*** RECORDS FOR THE TASK Section Begins ***
(* ===== verification/Connection.v ===== *)
(** * Connection

    Sources: connection.h and connection.cpp under
    src/agent_engine/network/anet/.

    The part of a connection that does not depend on the transport: the queue
    of packets to send, the pool of channels for the requests that wait for a
    reply, posting, replies, time-outs and closing.  The packets that were
    posted live in a heap; what the connection does to the outside (calls to
    handlers, to the I/O component and to the condition variable) is recorded
    in order in a trace.  A poster that blocks on the condition variable is a
    result of its own, and goes on with [post_wake]. *)

From S2P Require Import Prelude DataBuffer PacketQueue Packet Streamer ChannelPool.

(** ** State *)

Record ConnConfig := mkConfig {
  _isServer : bool;
  existPacketHeader : bool;                  (* of the streamer *)
  _serverAdapter : bool;                     (* not null *)
  _defaultPacketHandler : option positive;
  _queueTimeout : Z;                         (* int, milliseconds *)
  _queueLimit : Z                            (* size_t *)
}.

Record ConnStat := mkStat {
  totalRxBytes : Z; totalTxBytes : Z; packetPosted : Z; packetHandled : Z;
  packetTimeout : Z; queueSize : Z; callWriteCount : Z; callReadCount : Z
}.

Definition ConnStat_new : ConnStat := mkStat 0 0 0 0 0 0 0 0.

Definition READ_WRITE_SIZE : Z := 8192.

Section Connection.

Context {P : Type} `{IPacket P}.
Context (spaceUsed : P -> Z).   (* the virtual [Packet::getSpaceUsed] *)

Inductive event :=
| EvPosted (x : ptr) (handler args : option positive)     (* a post succeeded *)
| EvCallback (handler : positive) (what : dyn_packet P) (args : option positive)
| EvServer (what : dyn_packet P)                          (* [_serverAdapter->handlePacket] *)
| EvDequeue (cb : positive)
| EvFree (x : ptr)                                        (* a posted packet is freed *)
| EvFreeReply (what : dyn_packet P)                       (* a reply nobody waits for *)
| EvEnableWrite (on : bool)
| EvCloseIoc                                              (* [closeAndSetState] *)
| EvShutdown
| EvBroadcast
| EvSent (bytes : list Z).

Record Connection := mkConn {
  cfg : ConnConfig;
  packets : gmap ptr P;
  links : PacketQueue.heap;
  _outputQueue : PacketQueue;
  _myQueue : PacketQueue;
  _channelPool : ChannelPool;
  _globalChannelId : Z;
  _waitingThreads : Z;
  _closed : bool;
  _lasttime : Z;
  _outputQueueSize : Z;
  _outputQueueSpaceUsed : Z;
  _stats : ConnStat;
  trace : list event
}.

Definition set_queue (h : PacketQueue.heap) (q : PacketQueue) (c : Connection) : Connection :=
  mkConn (cfg c) (packets c) h q (_myQueue c) (_channelPool c) (_globalChannelId c) (_waitingThreads c) (_closed c) (_lasttime c) (_outputQueueSize c) (_outputQueueSpaceUsed c) (_stats c) (trace c).
Definition set_queues (h : PacketQueue.heap) (q m : PacketQueue) (c : Connection) : Connection :=
  mkConn (cfg c) (packets c) h q m (_channelPool c) (_globalChannelId c) (_waitingThreads c) (_closed c) (_lasttime c) (_outputQueueSize c) (_outputQueueSpaceUsed c) (_stats c) (trace c).
Definition set_pool (p : ChannelPool) (c : Connection) : Connection :=
  mkConn (cfg c) (packets c) (links c) (_outputQueue c) (_myQueue c) p (_globalChannelId c) (_waitingThreads c) (_closed c) (_lasttime c) (_outputQueueSize c) (_outputQueueSpaceUsed c) (_stats c) (trace c).
Definition set_ids (g : Z) (c : Connection) : Connection :=
  mkConn (cfg c) (packets c) (links c) (_outputQueue c) (_myQueue c) (_channelPool c) g (_waitingThreads c) (_closed c) (_lasttime c) (_outputQueueSize c) (_outputQueueSpaceUsed c) (_stats c) (trace c).
Definition set_waiting (n : Z) (c : Connection) : Connection :=
  mkConn (cfg c) (packets c) (links c) (_outputQueue c) (_myQueue c) (_channelPool c) (_globalChannelId c) n (_closed c) (_lasttime c) (_outputQueueSize c) (_outputQueueSpaceUsed c) (_stats c) (trace c).
Definition set_closed (v : bool) (c : Connection) : Connection :=
  mkConn (cfg c) (packets c) (links c) (_outputQueue c) (_myQueue c) (_channelPool c) (_globalChannelId c) (_waitingThreads c) v (_lasttime c) (_outputQueueSize c) (_outputQueueSpaceUsed c) (_stats c) (trace c).
Definition set_lasttime (t : Z) (c : Connection) : Connection :=
  mkConn (cfg c) (packets c) (links c) (_outputQueue c) (_myQueue c) (_channelPool c) (_globalChannelId c) (_waitingThreads c) (_closed c) t (_outputQueueSize c) (_outputQueueSpaceUsed c) (_stats c) (trace c).
Definition set_counts (n s : Z) (c : Connection) : Connection :=
  mkConn (cfg c) (packets c) (links c) (_outputQueue c) (_myQueue c) (_channelPool c) (_globalChannelId c) (_waitingThreads c) (_closed c) (_lasttime c) n s (_stats c) (trace c).
Definition set_stats (st : ConnStat) (c : Connection) : Connection :=
  mkConn (cfg c) (packets c) (links c) (_outputQueue c) (_myQueue c) (_channelPool c) (_globalChannelId c) (_waitingThreads c) (_closed c) (_lasttime c) (_outputQueueSize c) (_outputQueueSpaceUsed c) st (trace c).
Definition set_config (g : ConnConfig) (c : Connection) : Connection :=
  mkConn g (packets c) (links c) (_outputQueue c) (_myQueue c) (_channelPool c) (_globalChannelId c) (_waitingThreads c) (_closed c) (_lasttime c) (_outputQueueSize c) (_outputQueueSpaceUsed c) (_stats c) (trace c).
Definition emit (e : event) (c : Connection) : Connection :=
  mkConn (cfg c) (packets c) (links c) (_outputQueue c) (_myQueue c) (_channelPool c) (_globalChannelId c) (_waitingThreads c) (_closed c) (_lasttime c) (_outputQueueSize c) (_outputQueueSpaceUsed c) (_stats c) (trace c ++ [e]).
Definition put_packet (x : ptr) (p : P) (c : Connection) : Connection :=
  mkConn (cfg c) (<[x := p]> (packets c)) (<[x := PacketQueue.mkNode (Packet._expireTime (base p)) None]> (links c)) (_outputQueue c) (_myQueue c) (_channelPool c) (_globalChannelId c) (_waitingThreads c) (_closed c) (_lasttime c) (_outputQueueSize c) (_outputQueueSpaceUsed c) (_stats c) (trace c).
Definition drop_packet (x : ptr) (c : Connection) : Connection :=
  mkConn (cfg c) (delete x (packets c)) (delete x (links c)) (_outputQueue c) (_myQueue c) (_channelPool c) (_globalChannelId c) (_waitingThreads c) (_closed c) (_lasttime c) (_outputQueueSize c) (_outputQueueSpaceUsed c) (_stats c) (trace c ++ [EvFree x]).

Definition with_posted (s : ConnStat) : ConnStat :=
  mkStat (totalRxBytes s) (totalTxBytes s) (i64 (packetPosted s + 1)) (packetHandled s) (packetTimeout s)
         (queueSize s) (callWriteCount s) (callReadCount s).
Definition with_handled (s : ConnStat) : ConnStat :=
  mkStat (totalRxBytes s) (totalTxBytes s) (packetPosted s) (i64 (packetHandled s + 1)) (packetTimeout s)
         (queueSize s) (callWriteCount s) (callReadCount s).
Definition with_timeout (s : ConnStat) : ConnStat :=
  mkStat (totalRxBytes s) (totalTxBytes s) (packetPosted s) (packetHandled s) (i64 (packetTimeout s + 1))
         (queueSize s) (callWriteCount s) (callReadCount s).

Definition Connection_new (existHeader isServer adapter : bool) (now : Z) : Connection :=
  mkConn (mkConfig isServer existHeader adapter None 5000 (if existHeader then 50 else 1))
         ∅ ∅ PacketQueue_new PacketQueue_new ChannelPool_new 0 0 false now 0 0 ConnStat_new [].

Definition isClosed (c : Connection) : bool := _closed c.

(** ** Callbacks *)

(** A call to a handler between [beforeCallback] and [afterCallback]. *)
Definition callback (e : event) (c : Connection) : Connection :=
  set_stats (with_handled (_stats c)) (emit e c).

Definition updateQueueStatus (p : P) (pushOrPopFlag : bool) (c : Connection) : Connection :=
  if pushOrPopFlag
  then set_counts (i32 (_outputQueueSize c + 1)) (i64 (_outputQueueSpaceUsed c + spaceUsed p)) c
  else set_counts (i32 (_outputQueueSize c - 1)) (i64 (_outputQueueSpaceUsed c - spaceUsed p)) c.

Definition wakeUpSender (c : Connection) : Connection :=
  if 0 <? _queueLimit (cfg c) then
    if (getUseListCount (_channelPool c) <? _queueLimit (cfg c)) || isClosed c then
      if negb (_waitingThreads c =? 0) then emit EvBroadcast c else c
    else c
  else c.

(** The handler of a channel, or else the connection's. *)
Definition effective (dflt : option positive) (ch : Channel) : option positive :=
  match _handler ch with None => dflt | h => h end.

(** ** postPacket *)

Inductive post_result := Posted | Refused (p : option P) | Blocked (p : P).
*** RECORDS FOR THE TASK Section Ends ***
**EXERCISE INSTRUCTIONS**
Please make an exact copy of the lines above from the line with "posted live in" through the line with "post succeeded *)", both ends included.

**ANSWER FOR THIS EXERCISE**
    posted live in a heap; what the connection does to the outside (calls to
    handlers, to the I/O component and to the condition variable) is recorded
    in order in a trace.  A poster that blocks on the condition variable is a
    result of its own, and goes on with [post_wake]. *)

From S2P Require Import Prelude DataBuffer PacketQueue Packet Streamer ChannelPool.

(** ** State *)

Record ConnConfig := mkConfig {
  _isServer : bool;
  existPacketHeader : bool;                  (* of the streamer *)
  _serverAdapter : bool;                     (* not null *)
  _defaultPacketHandler : option positive;
  _queueTimeout : Z;                         (* int, milliseconds *)
  _queueLimit : Z                            (* size_t *)
}.

Record ConnStat := mkStat {
  totalRxBytes : Z; totalTxBytes : Z; packetPosted : Z; packetHandled : Z;
  packetTimeout : Z; queueSize : Z; callWriteCount : Z; callReadCount : Z
}.

Definition ConnStat_new : ConnStat := mkStat 0 0 0 0 0 0 0 0.

Definition READ_WRITE_SIZE : Z := 8192.

Section Connection.

Context {P : Type} `{IPacket P}.
Context (spaceUsed : P -> Z).   (* the virtual [Packet::getSpaceUsed] *)

Inductive event :=
| EvPosted (x : ptr) (handler args : option positive)     (* a post succeeded *)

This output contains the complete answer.